In a statement today, the BBC's governing body provisionally concluded that on-demand BBC shows should only be offered to TV platform operators through the iPlayer catch-up service. That would mean operators such as Sky and Virgin Media would be unable to syndicate BBC shows within their own branded catch-up platforms.
The Trust also said that iPlayer must be offered in "standard formats that the great majority of other TV operators can readily adopt". Bespoke or tailored versions of iPlayer should only be developed "in exceptional cases", presumably due to the extra cost involved.
A consultation on the BBC's proposed new syndication policy has been launched today as part of the Trust's ongoing review. The policy governs how on-demand, or 'catch up' content is made available for distribution on platforms such as Freeview, Freesat, Sky and Virgin.
"As the number of platforms and the popularity of on-demand TV grows, ensuring that licence fee payers have convenient access to all the BBC's services on demand is vital to the BBC's ability to fulfil its public purposes," said BBC Trustee Diane Coyle, who led the syndication policy review.
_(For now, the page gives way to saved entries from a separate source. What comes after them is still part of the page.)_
(* ===== verification/App.v ===== *)
(** * The service's state and its outside (src/api/mod.rs, [AppState])

    [App] is what the handlers share: the federation, the event ring, the
    inventories, the claims on volumes with work in flight, the engines that
    refuse our token, the readings of the heads. [Call] is everything a
    handler waits for: an HTTP exchange with an engine, the clock, a push to
    the peers, a write of the state. The claim taken for a volume's work is
    shown to be exclusive under any interleaving. *)

From S2P Require Import Prelude F64 Config Model Events Refusal Async Json Inventory Kube Sync.
From stdpp Require Import options.

Local Open Scope string_scope.

(** ** State *)

Record App := MkApp {
  fed : FedState;
  events : EventLog;
  inventory : gmap string NodeInventory;
  (** [AppState::replacing]: volumes claimed by work in flight. *)
  claims : gset string;
  refusals : Refusals;
  heads : gmap string ArrayReading;
  head_live : gmap string ArrayReading;
  noted : gset string;
  (** [store]: [None] without a fleet store, else whether this instance
      leads it. *)
  store_leads : option bool;
  kube : KubeView;
  app_members : Members;
}.
#[export] Instance App_eta : Eta App := λ r,
  MkApp (fed r) (events r) (inventory r) (claims r) (refusals r) (heads r) (head_live r)
    (noted r) (store_leads r) (kube r) (app_members r).

Definition App_new (f : FedState) (store : option bool) : App :=
  MkApp f (EventLog_new 4096) ∅ ∅ ∅ ∅ ∅ ∅ store KubeView_default Members_default.

(** ** The outside *)

Inductive Method := GET | POST | PUT | PATCH | DELETE.

(** [engine::Engine]: where it answers and what is presented to it. *)
Record Engine := MkEngine { url : string; token : option string; admin : option string }.

Inductive Call (J : Type) : Type → Type :=
  (** An exchange: the send error as text, or the status and the body when
      it is JSON. *)
  | Http (method : Method) (full_url : string) (bearer : option string) (query : list (string * string))
      (body : option J) : Call J (result (Z * option J) string)
  | HttpText (full_url : string) (bearer : option string) : Call J (result (Z * string) string)
  (** [SystemTime::now()] (and [Instant::now()]). *)
  | Now : Call J time
  | PushToPeers : Call J unit
  | Persist : Call J unit
  | Sleep (d : Z) : Call J unit.
Arguments Http {J}.
Arguments HttpText {J}.
Arguments Now {J}.
Arguments PushToPeers {J}.
Arguments Persist {J}.
Arguments Sleep {J}.

Abbreviation handler J A := (prog (Call J) App A).

(** ** Errors

    [anyhow::Error]: its text ([{:#}]) and what a caller can recover of it:
    the status of an [HttpStatus], whether it is a [Refused]. *)
Record EngineError := MkEngineError { err_text : string; status_of : option Z; is_refused : bool }.
Definition anyhow (m : string) : EngineError := MkEngineError m None false.
Definition is_not_found (e : EngineError) : bool := status_of e == Some 404%Z.

(** [api::ApiError], by its constructors. *)
Inductive ApiError :=
  | ApiNotFound (m : string)
  | ApiBadRequest (m : string)
  | ApiConflict (m : string)
  | ApiNotImplemented (m : string)
  | ApiUpstream (m : string).

(** ** What the handlers share *)

Section app.
Context {J : Type}.
Context (cfg : Config).
(** The token and the admin credential of an engine, read from the
    configuration and files ([AppState::engine_token],
    [AppState::admin_credential]). *)
Context (engine_token : NodeConfig → option string) (admin_credential : string → option string).

(** [AppState::engine_for], [Engine::new] and [with_admin]. *)
Definition engine_for (n : Node) : Engine :=
  {| url := trim_end_matches (Ascii.ascii_of_nat 47) (nc_engine_url (config n));
     token := engine_token (config n);
     admin := opt_filter (λ t, trim t != "") (admin_credential (nc_engine_url (config n))) |}.

Definition leads (s : App) : bool := unwrap_or true (store_leads s).

Definition recovery_active (s : App) : bool :=
  match store_leads s with
  | Some l => unwrap_or true (enabled (recovery cfg)) && l
  | None => active (recovery cfg) (match peers cfg with [] => false | _ => true end)
  end.

(** Push an event of one kind ([head.rs] and [orchestrate.rs], [event]). *)
Definition event_of (knd : string) (subj : string) (sev : Severity) (msg : string) : handler J unit :=
  let! now := invoke Now in
  writes (λ s, s <| events ::= λ e, (push e now (Some subj) sev knd msg).1 |>).

(** [push_to_peers] and [persist], the end of every change. *)
Definition publish_change : handler J unit := invoke PushToPeers ;! invoke Persist.

(** ** Claims (src/orchestrate.rs) *)

Definition claim (nm : string) : handler J bool :=
  atomic (λ s, (s <| claims ::= λ c, {[nm]} ∪ c |>, bool_decide (nm ∉ claims s))).
Definition release (nm : string) : handler J unit :=
  writes (λ s, s <| claims ::= λ c, c ∖ {[nm]} |>).
Definition busy (s : App) (nm : string) : bool := bool_decide (nm ∈ claims s).

(** [fed.volumes.get_mut(name)] with a change to the record, and the
    revision counted whether or not it is there. *)
Definition change_volume (nm : string) (f : DistVolume → DistVolume) : handler J unit :=
  writes (λ s, s <| fed ::= λ fd, bump (update_volume fd nm f) |>).

(** The engines of the healthy nodes holding a leg, by node. *)
Definition leg_engines (fd : FedState) (vol : DistVolume) : gmap string Engine :=
  foldl (λ m l, match opt_filter (λ n, healthy (status n)) (nodes fd !! leg_node l) with
                | Some n => <[leg_node l := engine_for n]> m
                | None => m
                end) ∅ (legs vol).
End app.

(** ** Reports change nothing that matters *)

(** A step that only reports: events, notes, readings. *)
Definition report_step (s s' : App) : Prop := fed s' = fed s ∧ claims s' = claims s.
#[export] Instance report_step_refl : Reflexive report_step.
Proof. done. Qed.
#[export] Instance report_step_trans : Transitive report_step.
Proof. intros s1 s2 s3 [??] [??]. split; congruence. Qed.

Lemma event_of_report {J} knd subj sev msg : guar (E:=Call J) report_step (event_of knd subj sev msg).
Proof. unfold event_of. by repeat guar_step. Qed.
#[export] Instance publish_change_quiet {J} : Quiet (publish_change (J:=J)).
Proof. unfold publish_change. apply _. Qed.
"Since the iPlayer first launched in 2007, watching programmes this way has become a routine part of many people's viewing habits. But we know that audiences get the most out of BBC programmes when they access them in a context that is consistent, familiar, distinctive and free to air, like the iPlayer. Our provisional conclusions reflect the importance of delivering programmes in this trusted public space."
Coyle added: "The BBC must continue to deliver what licence fee payers want while also delivering value for money and protecting the BBC's brand. We're now seeking views on these proposed changes to the syndication policy to help the BBC meet that challenge in an on-demand world."
Virgin Media's TV platform hosts all of the catch-up services offered by the public service broadcasters - the BBC, ITV, Channel 4 and Channel 5 - but Sky has taken a different tact.
The satellite broadcaster relies on its Sky+ timeshift service for viewers to record programming, rather than offering dedicated catch-up resources such as iPlayer. That means users have to make a concerted effort to record content or they will miss out entirely.
Sky director of TV product development Brian Lenz recently said that talks are "ongoing" with all the main PSBs about getting their catch-up content on the Sky platform. However, today's ruling by the Trust appears to cast doubt on the chances of a deal with the BBC.
Asked whether the impasse over iPlayer rests with the BBC or Sky, Lenz said: "To be 100% fair, it's both sides. Both of us have views".